As Sanders noted during hiring, Amazon faces numerous and long-standing allegations of action against unions, including in the National Labor Council. This includes the dismissal of Amazon Smalls in 2020, which, according to the company, happened because it violated the quarantine rules of the COVID-19 pandemic.

See: Employees of the Amazon warehouse in New York voted to unite in a union. More American workers, citing dishonest work practices, now want a similar vote

Also: Union pressure on Amazon, Apple and Starbucks could be “the most significant moment in the American labor movement” in recent decades

When Sanders asked Smalls to describe how Amazon is preventing unions, a former Amazon employee said the company uses “union thugs” for “virtually gas” workers. Smalls said these people “behave as if trying to improve conditions. But in fact, they ask who is a supporter of trade unions, and inform the leadership. “

Amazon’s other tactics include “classes of 50 to 60 workers,” where “anti-union propaganda is hammered into their heads for almost an hour four days a week,” Smalls said.

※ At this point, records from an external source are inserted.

(** A schedule dictionary that is switched on for [h]:[m]. *)
Definition enabled_at (sc : gmap string pyval) (h m : Z) : Prop :=
  (exists en, sc !! "enabled" = Some en /\ truthy en = true) /\
  sc !! "hour" = Some (VInt h) /\ sc !! "minute" = Some (VInt m) /\
  (0 <= h <= 23)%Z /\ (0 <= m <= 59)%Z.

(** What [_calculate_next_run_time] returns when the schedule is on. *)
Definition next_run (now : datetime) (h m : Z) : datetime :=
  if dt_ge now (candidate now h m)
  then dt_add_days (candidate now h m) 1
  else candidate now h m.

(** The delay that [_get_next_run_delay] computes in a world. *)
Definition next_run_delay (w : world) : Q :=
  match _get_next_run_delay w with
  | (Ok d, _) => d
  | (Raise _, _) => (-1)%Q
  end.

(** A next run time is set, as the code tests it. *)
Definition scheduled (w : world) : Prop :=
  time_set (next_run_time (self w)) = true.

Definition is_actuate (e : event) : bool :=
  match e with EvActuate => true | _ => false end.

Definition is_step (e : event) : bool :=
  match e with EvStep _ => true | _ => false end.

Definition is_error (e : event) : bool :=
  match e with EvLog ERROR _ => true | _ => false end.

Definition is_open (e : event) : bool :=
  match e with EvOpenConfig => true | _ => false end.

Definition is_thread_start (e : event) : bool :=
  match e with EvThreadStart _ => true | _ => false end.

(** How many events of a kind a trace holds. *)
Definition count (p : event -> bool) (tr : list event) : nat :=
  length (List.filter p tr).

(** The outcome and the final world of a run. *)
Definition outcome_of {A : Type} (r : result A * world) : result A := fst r.

Definition world_of {A : Type} (r : result A * world) : world := snd r.

(** Every armed timer is the one the object holds in [self.timer]. *)
Definition timers_owned (w : world) : Prop :=
  forall id deadline, In (id, deadline) (armed w) -> timer (self w) = Some id.

(** Polling the configuration file [n] times in a row. *)
Fixpoint poll (n : nat) (w : world) : world :=
  match n with
  | O => w
  | S k => poll k (world_of (check_config_changes w))
  end.

(** A schedule dictionary and a configuration that holds it. *)
Definition schedule_of (enabled : bool) (h m : Z) : gmap string pyval :=
  <["enabled" := VBool enabled]> (<["hour" := VInt h]> (<["minute" := VInt m]> ∅)).

Definition config_of (enabled : bool) (h m : Z) : pyval :=
  VDict (<["schedule" := VDict (schedule_of enabled h m)]> ∅).

(** A fresh object whose [schedule_config] has been assigned, at a given
    time, with no configuration file around. *)
Definition world_with_schedule (sc : pyval) (now : datetime) : world :=
  with_self (set_schedule_config (Some sc) init_automation)
            (init_world None now []).

(** 2024-01-01T11:00:00 and 2024-01-01T09:00:00 with the schedule
    enabled for 10:30. *)
Definition scenario_A : world :=
  world_with_schedule (VDict (schedule_of true 10 30))
                      (datetime_of 2024 1 1 11 0 0 0).

Definition scenario_B : world :=
  world_with_schedule (VDict (schedule_of true 10 30))
                      (datetime_of 2024 1 1 9 0 0 0).

(** [w'] is [w] after some more events, none of which is an invocation
    of the actuator. *)
Definition no_actuation (w w' : world) : Prop :=
  exists evs, trace w' = trace w ++ evs /\ count is_actuate evs = 0%nat.

(** A computation keeps a relation between the world it starts in and
    the world it ends in, whether it returns or raises. *)
Definition preserves {A : Type} (R : world -> world -> Prop) (m : M A) : Prop :=
  forall w, R w (world_of (m w)).

(** The scheduler started at 09:00 with the run set for 10:30, its loop
    entered; then the same world at 10:30:02, while the fired timer is
    still busy with the submission. *)
Definition armed_world : world :=
  world_of (combined_loop 0 (world_of (start_combined_thread scenario_B))).

Definition due_world : world :=
  with_env (mktick (datetime_of 2024 1 1 10 30 2 0) None) [] armed_world.

(** The running scheduler of [armed_world] after the configuration
    file has been written anew, with content that does not parse. *)
Definition broken_file_world : world :=
  with_fs (Some (mkfile 1704100000 None)) armed_world.

(** What [check_config_changes] has done when it calls the statements of
    [reload_body]: logged the change and recorded the new time. *)
Definition reload_entry (f : file) (w : world) : world :=
  with_self (set_config_last_modified (mtime f) (self w))
    (with_trace (trace w ++ [EvLog INFO "configuration file changed, reloading"]) w).

(** The file is [f] and its modification time is the recorded one: kept
    from [w] to [w']. *)
Definition watch_kept (f : file) (w w' : world) : Prop :=
  fs w = Some f /\ config_last_modified (self w) = mtime f ->
  fs w' = Some f /\ config_last_modified (self w') = mtime f.

(** The object after it has loaded, at 09:00, a configuration file
    last modified at time 100 that enables the run for 10:30. *)
Definition loaded_world : world :=
  world_of (setup_automation
              (init_world (Some (mkfile 100 (Some (config_of true 10 30))))
                          (datetime_of 2024 1 1 9 0 0 0) [])).

(** The armed timers that are left when the timer held by the object,
    if any, is cancelled. *)
Definition disarm (held : option nat) (l : list (nat * Q)) : list (nat * Q) :=
  match held with
  | Some id => List.filter (fun p => negb (Nat.eqb (fst p) id)) l
  | None => l
  end.

(** The world in which the [finally] clause of [_timer_callback] runs:
    the submission has been made and what it raised has been logged. *)
Definition after_submission (o : outcome) (w : world) : world :=
  world_of
    (try_except
       (fill_health_form o;; mret tt)
       (fun _ => log ERROR "error while running the scheduled task") w).

(** Owning the armed timers is kept from [w] to [w']. *)
Definition owned_kept (w w' : world) : Prop :=
  timers_owned w -> timers_owned w'.

(** Nothing changes from [w] to [w']. *)
Definition unchanged (w w' : world) : Prop := w' = w.

(** What can happen to the object: a call of one of its methods by the
    front end, by the loop thread or by a timer that fires, or a change
    of the clock and of the configuration file. *)
Inductive step : world -> world -> Prop :=
  | step_load w : step w (world_of (load_or_create_config w))
  | step_setup w : step w (world_of (setup_automation w))
  | step_assign v w : step w (world_of (assign_schedule_config v w))
  | step_run_once o w : step w (world_of (run_once o w))
  | step_start w : step w (world_of (start_combined_thread w))
  | step_stop ended w : step w (world_of (stop_combined_thread ended w))
  | step_loop fuel w : step w (world_of (combined_loop fuel w))
  | step_iteration last w : step w (world_of (loop_iteration last w))
  | step_check w : step w (world_of (check_config_changes w))
  | step_fire id o w : step w (world_of (timer_fires id o w))
  | step_env t rest w : step w (with_env t rest w).

Inductive reachable : world -> Prop :=
  | reachable_init f now ticks : reachable (init_world f now ticks)
  | reachable_step w w' : reachable w -> step w w' -> reachable w'.

(* ================================================================== *)
(** * Further notions: what the methods do at their edges *)
(* ================================================================== *)

Definition is_timer_start (e : event) : bool :=
  match e with EvTimerStart _ _ => true | _ => false end.

(** The same scheduler as [armed_world], but with an hour that no clock
    shows. *)
Definition bad_hour_world : world :=
  with_self
    (set_schedule_config
       (Some (VDict (<["hour" := VInt 25]> (schedule_of true 10 30))))
       (self armed_world))
    armed_world.

(** A fresh object at 09:00 with a schedule that is switched off. *)
Definition disabled_world : world :=
  world_with_schedule (VDict (schedule_of false 10 30))
                      (datetime_of 2024 1 1 9 0 0 0).

(** At most one timer is armed, and the object holds it. *)
Definition single_timer (w : world) : Prop :=
  timers_owned w /\ (length (armed w) <= 1)%nat.

Definition single_kept (w w' : world) : Prop :=
  single_timer w -> single_timer w'.

(** [config.get(key, {})] on a configuration dictionary. *)
Definition section_of (d : gmap string pyval) (key : string) : pyval :=
  match d !! key with Some x => x | None => VDict ∅ end.

(** The object after [setup_automation] has read the three sections off
    a configuration dictionary. *)
Definition with_sections (d : gmap string pyval) (a : automation) : automation :=
  set_browser_config (Some (section_of d "browser"))
    (set_schedule_config (Some (section_of d "schedule"))
       (set_user_info (Some (section_of d "user_info")) a)).

(** Everything but the timer, the next run time, the armed timers and
    the trace is the same in [w'] as in [w]. *)
Definition same_but_schedule (a a' : automation) : Prop :=
  scheduler_running a' = scheduler_running a /\
  combined_thread a' = combined_thread a /\
  config_last_modified a' = config_last_modified a /\
  config_check_interval a' = config_check_interval a /\
  running a' = running a /\
  config a' = config a /\
  user_info a' = user_info a /\
  schedule_config a' = schedule_config a /\
  browser_config a' = browser_config a.

Definition schedule_frame (w w' : world) : Prop :=
  same_but_schedule (self w) (self w') /\
  fs w' = fs w /\ clock w' = clock w /\ future w' = future w /\
  alive w' = alive w.

(** On an object that is not running, nothing of the schedule moves
    from [w] to [w']. *)
Definition idle_kept (w w' : world) : Prop :=
  running (self w) = false ->
  running (self w') = false /\ armed w' = armed w /\
  timer (self w') = timer (self w) /\
  next_run_time (self w') = next_run_time (self w).

(** The loaded object of [loaded_world], started, its loop entered, and
    then the file rewritten at time 200 with the run moved to 08:15. *)
Definition retimed_world : world :=
  with_fs (Some (mkfile 200 (Some (config_of true 8 15))))
    (world_of (combined_loop 0 (world_of (start_combined_thread loaded_world)))).

(** The file is [f] and the loaded configuration is [v]: kept from [w]
    to [w']. *)
Definition loaded_kept (f : file) (v : pyval) (w w' : world) : Prop :=
  fs w = Some f /\ config (self w) = Some v ->
  fs w' = Some f /\ config (self w') = Some v.

(** The loaded object of [loaded_world], never started, and the file
    rewritten at time 200 with the run moved to 08:15. *)
Definition idle_retimed_world : world :=
  with_fs (Some (mkfile 200 (Some (config_of true 8 15)))) loaded_world.


Definition is_sleep (e : event) : bool :=
  match e with EvSleep _ => true | _ => false end.

(** The world a thread wakes up in after the sleep of one iteration of
    the loop entered in [w]. *)
Definition after_sleep (w : world) : world :=
  world_of (sleep (safe_sleep_time (next_run_delay w)
                     (config_check_interval (self w))) w).

(** A fresh object given a schedule for 25:30 and started. *)
Definition bad_start_world : world :=
  world_of (start_combined_thread
              (world_with_schedule
                 (VDict (<["hour" := VInt 25]> (schedule_of true 10 30)))
                 (datetime_of 2024 1 1 9 0 0 0))).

Amazon did not return a request for comment on Smalls’ hearings and statements.

Teamsters President Sean O’Brien also testified at the hearing.

“It is wrong for our government to give dollars to taxpayers in this form
federal contracts with companies like Amazon, ”O’Brien said in his prepared testimony. “There is no excuse for rewarding employers who repeatedly, knowingly and purposefully violate federal labor laws; lower wages and standards throughout the supply chain, including in the core areas of Teamster production; and create a hazardous work environment. ”

Among those who disagreed with the view that Amazon should be banned from government contracts because of its labor issues was Rachel Gresler, a senior fellow at the Heritage Foundation’s Institute for Economic Freedom.

“The federal contract process is not a suitable or effective way to address obvious problems,” she said. “It will do much more harm to taxpayers and deprive Americans of vital services, including health and national security, than punishing target companies.”